(RECORDS PROVIDED Opens)

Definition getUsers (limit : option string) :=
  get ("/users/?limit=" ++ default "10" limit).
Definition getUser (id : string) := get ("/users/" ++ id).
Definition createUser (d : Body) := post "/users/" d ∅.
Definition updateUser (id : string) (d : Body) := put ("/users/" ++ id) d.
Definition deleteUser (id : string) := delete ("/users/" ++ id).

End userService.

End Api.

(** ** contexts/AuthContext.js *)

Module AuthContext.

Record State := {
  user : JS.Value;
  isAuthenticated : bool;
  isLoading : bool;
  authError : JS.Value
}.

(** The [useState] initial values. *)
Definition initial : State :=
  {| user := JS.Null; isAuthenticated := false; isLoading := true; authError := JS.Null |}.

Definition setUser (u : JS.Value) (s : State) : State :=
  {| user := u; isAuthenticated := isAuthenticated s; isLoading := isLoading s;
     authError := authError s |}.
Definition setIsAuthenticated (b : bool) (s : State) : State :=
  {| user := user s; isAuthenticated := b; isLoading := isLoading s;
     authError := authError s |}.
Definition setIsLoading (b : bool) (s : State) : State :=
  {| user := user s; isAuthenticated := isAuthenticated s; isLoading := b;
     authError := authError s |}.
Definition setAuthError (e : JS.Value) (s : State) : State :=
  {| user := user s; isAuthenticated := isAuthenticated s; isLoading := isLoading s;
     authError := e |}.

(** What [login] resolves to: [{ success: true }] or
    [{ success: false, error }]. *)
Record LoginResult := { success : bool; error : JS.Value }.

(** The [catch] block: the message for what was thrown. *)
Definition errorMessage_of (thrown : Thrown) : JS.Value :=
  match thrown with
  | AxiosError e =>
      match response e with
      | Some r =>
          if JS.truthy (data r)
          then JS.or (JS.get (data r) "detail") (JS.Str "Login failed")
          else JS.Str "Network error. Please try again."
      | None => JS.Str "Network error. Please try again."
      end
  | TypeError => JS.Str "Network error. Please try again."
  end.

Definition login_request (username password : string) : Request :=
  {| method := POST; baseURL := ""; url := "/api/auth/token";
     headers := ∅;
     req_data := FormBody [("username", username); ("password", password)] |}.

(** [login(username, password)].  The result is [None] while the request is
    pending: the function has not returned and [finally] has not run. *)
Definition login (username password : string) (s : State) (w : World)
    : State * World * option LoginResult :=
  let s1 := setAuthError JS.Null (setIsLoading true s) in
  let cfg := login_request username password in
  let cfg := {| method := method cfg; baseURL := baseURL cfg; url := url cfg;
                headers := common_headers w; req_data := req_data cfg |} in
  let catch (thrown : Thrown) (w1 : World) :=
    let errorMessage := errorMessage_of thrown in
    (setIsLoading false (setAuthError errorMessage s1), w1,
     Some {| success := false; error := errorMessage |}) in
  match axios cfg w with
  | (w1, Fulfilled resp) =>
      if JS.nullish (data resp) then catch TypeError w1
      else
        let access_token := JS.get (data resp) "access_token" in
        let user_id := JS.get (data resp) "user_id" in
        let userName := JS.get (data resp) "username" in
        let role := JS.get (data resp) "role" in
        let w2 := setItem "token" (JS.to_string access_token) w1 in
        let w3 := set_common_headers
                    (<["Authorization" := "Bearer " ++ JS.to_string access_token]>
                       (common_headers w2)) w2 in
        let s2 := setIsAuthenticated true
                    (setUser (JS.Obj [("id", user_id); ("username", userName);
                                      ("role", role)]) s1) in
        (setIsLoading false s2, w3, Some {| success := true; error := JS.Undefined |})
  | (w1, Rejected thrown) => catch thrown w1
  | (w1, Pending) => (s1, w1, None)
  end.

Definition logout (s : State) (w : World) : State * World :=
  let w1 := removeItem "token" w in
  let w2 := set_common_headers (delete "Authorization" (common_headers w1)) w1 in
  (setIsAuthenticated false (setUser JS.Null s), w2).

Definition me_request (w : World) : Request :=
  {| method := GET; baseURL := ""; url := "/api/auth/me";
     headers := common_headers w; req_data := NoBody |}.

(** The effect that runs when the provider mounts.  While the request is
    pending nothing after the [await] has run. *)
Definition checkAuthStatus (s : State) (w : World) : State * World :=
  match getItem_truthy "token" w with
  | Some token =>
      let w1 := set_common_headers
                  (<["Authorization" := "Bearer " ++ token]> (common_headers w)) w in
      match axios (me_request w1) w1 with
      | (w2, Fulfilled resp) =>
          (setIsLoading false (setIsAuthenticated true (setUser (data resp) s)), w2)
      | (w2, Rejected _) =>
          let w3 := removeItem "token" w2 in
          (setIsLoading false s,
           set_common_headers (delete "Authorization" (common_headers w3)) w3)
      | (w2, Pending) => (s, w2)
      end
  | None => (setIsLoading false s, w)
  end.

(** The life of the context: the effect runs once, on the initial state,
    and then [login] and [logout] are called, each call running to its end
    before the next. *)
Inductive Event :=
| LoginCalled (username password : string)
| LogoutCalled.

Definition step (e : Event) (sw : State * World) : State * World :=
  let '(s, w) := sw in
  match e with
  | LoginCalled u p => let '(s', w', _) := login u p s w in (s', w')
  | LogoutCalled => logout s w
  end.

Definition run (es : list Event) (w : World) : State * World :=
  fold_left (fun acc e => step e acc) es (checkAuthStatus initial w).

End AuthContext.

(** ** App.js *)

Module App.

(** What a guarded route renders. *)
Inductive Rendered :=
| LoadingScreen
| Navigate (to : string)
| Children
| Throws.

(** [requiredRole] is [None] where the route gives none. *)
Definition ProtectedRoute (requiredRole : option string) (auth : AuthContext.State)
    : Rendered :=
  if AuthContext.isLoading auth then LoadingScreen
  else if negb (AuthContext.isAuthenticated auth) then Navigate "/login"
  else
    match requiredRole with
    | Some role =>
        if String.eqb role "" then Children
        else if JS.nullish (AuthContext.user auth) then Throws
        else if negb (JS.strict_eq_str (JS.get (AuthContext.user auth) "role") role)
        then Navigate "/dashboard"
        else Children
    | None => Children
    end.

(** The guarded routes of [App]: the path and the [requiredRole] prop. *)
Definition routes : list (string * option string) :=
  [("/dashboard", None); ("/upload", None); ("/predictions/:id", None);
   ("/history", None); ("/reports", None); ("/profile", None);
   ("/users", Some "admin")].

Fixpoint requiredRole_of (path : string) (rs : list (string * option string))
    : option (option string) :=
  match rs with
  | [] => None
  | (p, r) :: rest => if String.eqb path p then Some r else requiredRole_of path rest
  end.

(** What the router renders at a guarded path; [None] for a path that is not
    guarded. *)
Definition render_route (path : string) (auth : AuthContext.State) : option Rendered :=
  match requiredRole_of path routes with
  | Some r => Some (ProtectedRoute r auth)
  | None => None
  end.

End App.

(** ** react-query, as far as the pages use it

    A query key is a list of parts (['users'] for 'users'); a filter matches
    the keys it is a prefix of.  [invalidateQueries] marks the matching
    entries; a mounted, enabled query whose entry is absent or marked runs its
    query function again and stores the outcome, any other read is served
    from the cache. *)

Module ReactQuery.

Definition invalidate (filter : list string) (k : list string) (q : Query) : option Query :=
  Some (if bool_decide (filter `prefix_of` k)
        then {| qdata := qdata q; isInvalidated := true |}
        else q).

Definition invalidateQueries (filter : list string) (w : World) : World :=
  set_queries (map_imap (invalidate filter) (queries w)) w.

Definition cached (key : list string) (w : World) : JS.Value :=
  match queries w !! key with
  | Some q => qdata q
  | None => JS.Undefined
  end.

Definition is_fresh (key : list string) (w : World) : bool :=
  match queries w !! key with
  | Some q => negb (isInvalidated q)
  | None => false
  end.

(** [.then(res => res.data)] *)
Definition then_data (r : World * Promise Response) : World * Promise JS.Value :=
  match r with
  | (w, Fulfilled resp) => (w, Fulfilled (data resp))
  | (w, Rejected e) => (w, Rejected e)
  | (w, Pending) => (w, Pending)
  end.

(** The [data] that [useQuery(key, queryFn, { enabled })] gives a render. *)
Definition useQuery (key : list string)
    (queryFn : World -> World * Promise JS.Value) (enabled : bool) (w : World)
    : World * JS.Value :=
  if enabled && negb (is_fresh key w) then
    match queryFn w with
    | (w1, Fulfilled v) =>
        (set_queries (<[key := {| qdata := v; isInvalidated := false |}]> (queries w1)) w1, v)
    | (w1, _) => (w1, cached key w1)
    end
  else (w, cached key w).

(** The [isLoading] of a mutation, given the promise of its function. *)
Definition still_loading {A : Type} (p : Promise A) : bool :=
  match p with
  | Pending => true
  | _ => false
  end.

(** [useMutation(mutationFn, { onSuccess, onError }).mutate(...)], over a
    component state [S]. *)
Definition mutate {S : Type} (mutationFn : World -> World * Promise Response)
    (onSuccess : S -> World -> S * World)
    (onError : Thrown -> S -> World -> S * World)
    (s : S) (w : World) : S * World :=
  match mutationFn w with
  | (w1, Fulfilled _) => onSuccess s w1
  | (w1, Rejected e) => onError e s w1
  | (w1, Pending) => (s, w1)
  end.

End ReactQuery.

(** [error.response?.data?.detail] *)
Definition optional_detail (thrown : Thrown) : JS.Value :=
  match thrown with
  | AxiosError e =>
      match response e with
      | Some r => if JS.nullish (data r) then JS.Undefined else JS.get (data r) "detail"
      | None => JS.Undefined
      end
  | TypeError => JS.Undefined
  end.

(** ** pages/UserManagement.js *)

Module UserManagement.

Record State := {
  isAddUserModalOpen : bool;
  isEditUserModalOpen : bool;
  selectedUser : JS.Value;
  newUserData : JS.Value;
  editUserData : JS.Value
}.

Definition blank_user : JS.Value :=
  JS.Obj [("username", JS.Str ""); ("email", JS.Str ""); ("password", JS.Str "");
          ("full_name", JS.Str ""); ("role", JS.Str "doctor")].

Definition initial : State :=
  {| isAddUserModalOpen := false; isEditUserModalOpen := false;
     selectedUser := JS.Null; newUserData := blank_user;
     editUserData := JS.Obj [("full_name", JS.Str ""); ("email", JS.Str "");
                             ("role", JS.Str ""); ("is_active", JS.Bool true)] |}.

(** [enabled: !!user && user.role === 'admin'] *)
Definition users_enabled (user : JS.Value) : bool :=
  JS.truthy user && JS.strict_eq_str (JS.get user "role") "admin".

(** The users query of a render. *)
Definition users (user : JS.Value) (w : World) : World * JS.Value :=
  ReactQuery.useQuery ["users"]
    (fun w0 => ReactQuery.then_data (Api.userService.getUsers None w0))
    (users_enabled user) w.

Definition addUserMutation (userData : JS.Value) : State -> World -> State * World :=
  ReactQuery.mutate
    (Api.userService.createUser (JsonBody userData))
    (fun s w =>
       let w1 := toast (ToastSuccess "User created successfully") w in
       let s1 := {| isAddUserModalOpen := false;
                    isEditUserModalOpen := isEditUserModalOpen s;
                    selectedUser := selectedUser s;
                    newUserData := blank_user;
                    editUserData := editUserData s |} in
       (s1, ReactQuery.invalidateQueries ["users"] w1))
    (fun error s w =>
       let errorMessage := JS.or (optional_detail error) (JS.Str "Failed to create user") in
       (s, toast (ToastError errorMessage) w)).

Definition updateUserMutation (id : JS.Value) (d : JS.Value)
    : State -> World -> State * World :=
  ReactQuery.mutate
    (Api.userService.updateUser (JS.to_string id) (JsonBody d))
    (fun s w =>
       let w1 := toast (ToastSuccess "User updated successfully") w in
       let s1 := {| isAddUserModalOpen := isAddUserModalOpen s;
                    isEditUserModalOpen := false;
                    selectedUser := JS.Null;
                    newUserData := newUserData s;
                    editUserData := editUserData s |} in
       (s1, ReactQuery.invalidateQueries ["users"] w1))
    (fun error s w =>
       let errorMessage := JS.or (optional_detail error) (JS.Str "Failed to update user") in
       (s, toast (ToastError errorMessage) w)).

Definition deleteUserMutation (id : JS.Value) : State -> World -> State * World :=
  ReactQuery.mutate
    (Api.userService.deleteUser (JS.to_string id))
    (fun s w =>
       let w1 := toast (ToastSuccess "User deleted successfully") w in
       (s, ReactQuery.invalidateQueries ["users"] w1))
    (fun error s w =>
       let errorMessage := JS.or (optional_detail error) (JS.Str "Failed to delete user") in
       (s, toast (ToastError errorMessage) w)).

(RECORDS PROVIDED Closes)
(RECORDS PROVIDED Opens)

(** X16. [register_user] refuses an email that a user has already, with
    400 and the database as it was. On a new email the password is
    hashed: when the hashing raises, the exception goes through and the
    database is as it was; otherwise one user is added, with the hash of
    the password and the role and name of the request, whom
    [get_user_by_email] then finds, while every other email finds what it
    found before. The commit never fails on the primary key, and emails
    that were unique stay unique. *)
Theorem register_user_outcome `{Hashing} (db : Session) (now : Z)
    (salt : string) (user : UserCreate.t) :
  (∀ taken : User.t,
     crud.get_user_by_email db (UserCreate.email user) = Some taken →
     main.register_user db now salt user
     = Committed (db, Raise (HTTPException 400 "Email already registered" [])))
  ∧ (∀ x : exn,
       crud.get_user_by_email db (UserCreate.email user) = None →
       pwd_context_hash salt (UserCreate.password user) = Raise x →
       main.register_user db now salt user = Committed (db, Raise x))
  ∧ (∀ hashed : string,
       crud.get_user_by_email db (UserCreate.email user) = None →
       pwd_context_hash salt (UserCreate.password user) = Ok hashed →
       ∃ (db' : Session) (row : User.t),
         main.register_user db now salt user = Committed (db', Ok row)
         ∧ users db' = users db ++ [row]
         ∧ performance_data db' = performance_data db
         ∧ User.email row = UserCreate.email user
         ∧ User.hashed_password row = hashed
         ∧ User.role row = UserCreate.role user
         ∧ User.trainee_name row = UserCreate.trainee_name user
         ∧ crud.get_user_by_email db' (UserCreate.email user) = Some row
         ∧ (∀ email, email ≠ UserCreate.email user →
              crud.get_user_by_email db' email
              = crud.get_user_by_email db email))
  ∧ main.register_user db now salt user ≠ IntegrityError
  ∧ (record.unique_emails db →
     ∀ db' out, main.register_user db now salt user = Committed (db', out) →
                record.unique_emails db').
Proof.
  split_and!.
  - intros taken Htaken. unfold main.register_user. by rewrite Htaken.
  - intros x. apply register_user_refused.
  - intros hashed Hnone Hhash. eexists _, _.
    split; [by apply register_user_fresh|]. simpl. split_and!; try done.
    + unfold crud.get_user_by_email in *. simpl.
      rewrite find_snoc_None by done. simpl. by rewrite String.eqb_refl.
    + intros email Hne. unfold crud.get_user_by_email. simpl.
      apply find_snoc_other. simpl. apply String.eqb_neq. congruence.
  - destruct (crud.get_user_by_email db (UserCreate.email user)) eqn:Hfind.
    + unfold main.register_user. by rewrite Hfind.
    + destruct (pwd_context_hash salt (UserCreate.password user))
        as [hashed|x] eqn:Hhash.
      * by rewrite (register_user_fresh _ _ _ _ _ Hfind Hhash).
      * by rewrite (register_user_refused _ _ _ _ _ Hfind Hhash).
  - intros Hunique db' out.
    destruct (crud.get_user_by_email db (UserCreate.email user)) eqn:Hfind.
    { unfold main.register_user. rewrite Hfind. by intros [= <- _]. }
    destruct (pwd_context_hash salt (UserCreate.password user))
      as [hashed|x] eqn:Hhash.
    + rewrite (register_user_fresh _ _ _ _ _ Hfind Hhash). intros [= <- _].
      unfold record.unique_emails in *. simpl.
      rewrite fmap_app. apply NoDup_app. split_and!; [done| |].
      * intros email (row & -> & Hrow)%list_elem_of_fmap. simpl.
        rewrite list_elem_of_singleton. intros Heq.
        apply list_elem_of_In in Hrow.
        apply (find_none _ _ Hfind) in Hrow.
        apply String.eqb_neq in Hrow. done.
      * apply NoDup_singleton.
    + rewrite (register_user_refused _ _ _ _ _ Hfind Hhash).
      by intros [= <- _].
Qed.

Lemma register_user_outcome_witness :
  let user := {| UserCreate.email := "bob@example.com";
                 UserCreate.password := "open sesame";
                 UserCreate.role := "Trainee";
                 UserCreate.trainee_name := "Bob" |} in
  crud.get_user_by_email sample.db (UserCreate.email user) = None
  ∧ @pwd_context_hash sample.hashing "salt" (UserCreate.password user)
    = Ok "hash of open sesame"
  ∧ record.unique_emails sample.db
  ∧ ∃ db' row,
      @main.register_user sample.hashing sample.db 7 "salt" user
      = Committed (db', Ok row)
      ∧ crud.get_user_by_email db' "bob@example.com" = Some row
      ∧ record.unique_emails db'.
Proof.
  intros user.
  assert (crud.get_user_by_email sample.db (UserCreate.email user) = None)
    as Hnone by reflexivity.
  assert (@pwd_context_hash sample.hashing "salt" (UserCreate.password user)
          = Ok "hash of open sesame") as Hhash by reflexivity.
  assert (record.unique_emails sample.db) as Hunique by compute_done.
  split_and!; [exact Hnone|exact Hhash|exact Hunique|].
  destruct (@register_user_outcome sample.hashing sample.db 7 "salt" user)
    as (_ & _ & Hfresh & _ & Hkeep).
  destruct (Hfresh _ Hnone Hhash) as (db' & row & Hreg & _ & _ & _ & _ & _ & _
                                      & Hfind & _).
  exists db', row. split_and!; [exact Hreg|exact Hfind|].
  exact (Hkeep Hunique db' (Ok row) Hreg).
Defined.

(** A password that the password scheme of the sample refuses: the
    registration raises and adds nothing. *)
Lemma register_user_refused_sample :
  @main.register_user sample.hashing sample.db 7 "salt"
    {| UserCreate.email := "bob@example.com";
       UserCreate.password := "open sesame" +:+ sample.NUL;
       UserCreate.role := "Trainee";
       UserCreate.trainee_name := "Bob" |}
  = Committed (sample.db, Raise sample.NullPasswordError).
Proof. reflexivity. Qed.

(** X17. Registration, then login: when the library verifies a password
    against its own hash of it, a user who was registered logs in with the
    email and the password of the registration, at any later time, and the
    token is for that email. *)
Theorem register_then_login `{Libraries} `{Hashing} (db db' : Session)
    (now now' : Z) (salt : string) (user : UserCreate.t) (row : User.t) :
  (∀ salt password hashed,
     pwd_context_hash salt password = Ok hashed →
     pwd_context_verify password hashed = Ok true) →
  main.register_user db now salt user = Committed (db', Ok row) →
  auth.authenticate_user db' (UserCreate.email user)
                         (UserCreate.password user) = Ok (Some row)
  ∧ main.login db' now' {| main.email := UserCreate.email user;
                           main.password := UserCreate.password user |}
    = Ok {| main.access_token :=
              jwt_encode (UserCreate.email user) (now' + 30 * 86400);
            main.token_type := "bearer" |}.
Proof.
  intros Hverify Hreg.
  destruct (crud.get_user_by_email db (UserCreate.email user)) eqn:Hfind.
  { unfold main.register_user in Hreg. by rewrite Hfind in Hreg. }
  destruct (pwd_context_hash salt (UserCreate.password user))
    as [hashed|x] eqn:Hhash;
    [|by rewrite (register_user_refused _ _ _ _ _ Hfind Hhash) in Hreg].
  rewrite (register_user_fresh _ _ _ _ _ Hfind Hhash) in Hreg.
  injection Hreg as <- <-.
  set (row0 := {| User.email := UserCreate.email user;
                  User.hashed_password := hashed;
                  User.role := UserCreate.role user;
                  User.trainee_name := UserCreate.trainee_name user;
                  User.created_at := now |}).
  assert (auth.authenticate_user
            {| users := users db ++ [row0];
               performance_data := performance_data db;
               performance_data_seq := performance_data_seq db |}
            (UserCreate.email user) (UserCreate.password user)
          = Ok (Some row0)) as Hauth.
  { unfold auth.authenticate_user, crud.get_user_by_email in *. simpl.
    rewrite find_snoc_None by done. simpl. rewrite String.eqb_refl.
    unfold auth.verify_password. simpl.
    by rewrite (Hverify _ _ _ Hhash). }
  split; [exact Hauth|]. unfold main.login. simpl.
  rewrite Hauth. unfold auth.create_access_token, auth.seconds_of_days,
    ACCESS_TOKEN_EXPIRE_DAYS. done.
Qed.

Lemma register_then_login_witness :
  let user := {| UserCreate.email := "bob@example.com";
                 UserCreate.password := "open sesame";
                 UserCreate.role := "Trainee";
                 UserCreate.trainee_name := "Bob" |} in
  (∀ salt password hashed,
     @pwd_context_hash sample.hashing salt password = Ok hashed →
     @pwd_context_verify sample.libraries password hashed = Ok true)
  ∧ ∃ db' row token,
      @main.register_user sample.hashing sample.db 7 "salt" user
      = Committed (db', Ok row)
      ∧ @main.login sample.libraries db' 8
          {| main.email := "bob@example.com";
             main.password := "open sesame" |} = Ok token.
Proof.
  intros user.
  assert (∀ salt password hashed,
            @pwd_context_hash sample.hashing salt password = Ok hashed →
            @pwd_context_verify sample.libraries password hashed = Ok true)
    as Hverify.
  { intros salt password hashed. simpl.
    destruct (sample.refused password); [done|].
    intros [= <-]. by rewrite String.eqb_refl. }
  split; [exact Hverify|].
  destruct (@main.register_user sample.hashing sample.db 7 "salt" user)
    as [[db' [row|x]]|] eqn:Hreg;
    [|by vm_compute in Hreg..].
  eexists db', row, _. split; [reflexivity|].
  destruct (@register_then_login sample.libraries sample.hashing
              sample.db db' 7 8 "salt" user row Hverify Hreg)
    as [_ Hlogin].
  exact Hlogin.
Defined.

(RECORDS PROVIDED Closes)

TASK OBJECTIVE = Check the data above and report how many lines include the word "newUserData", using a bare number.

ANSWER = 4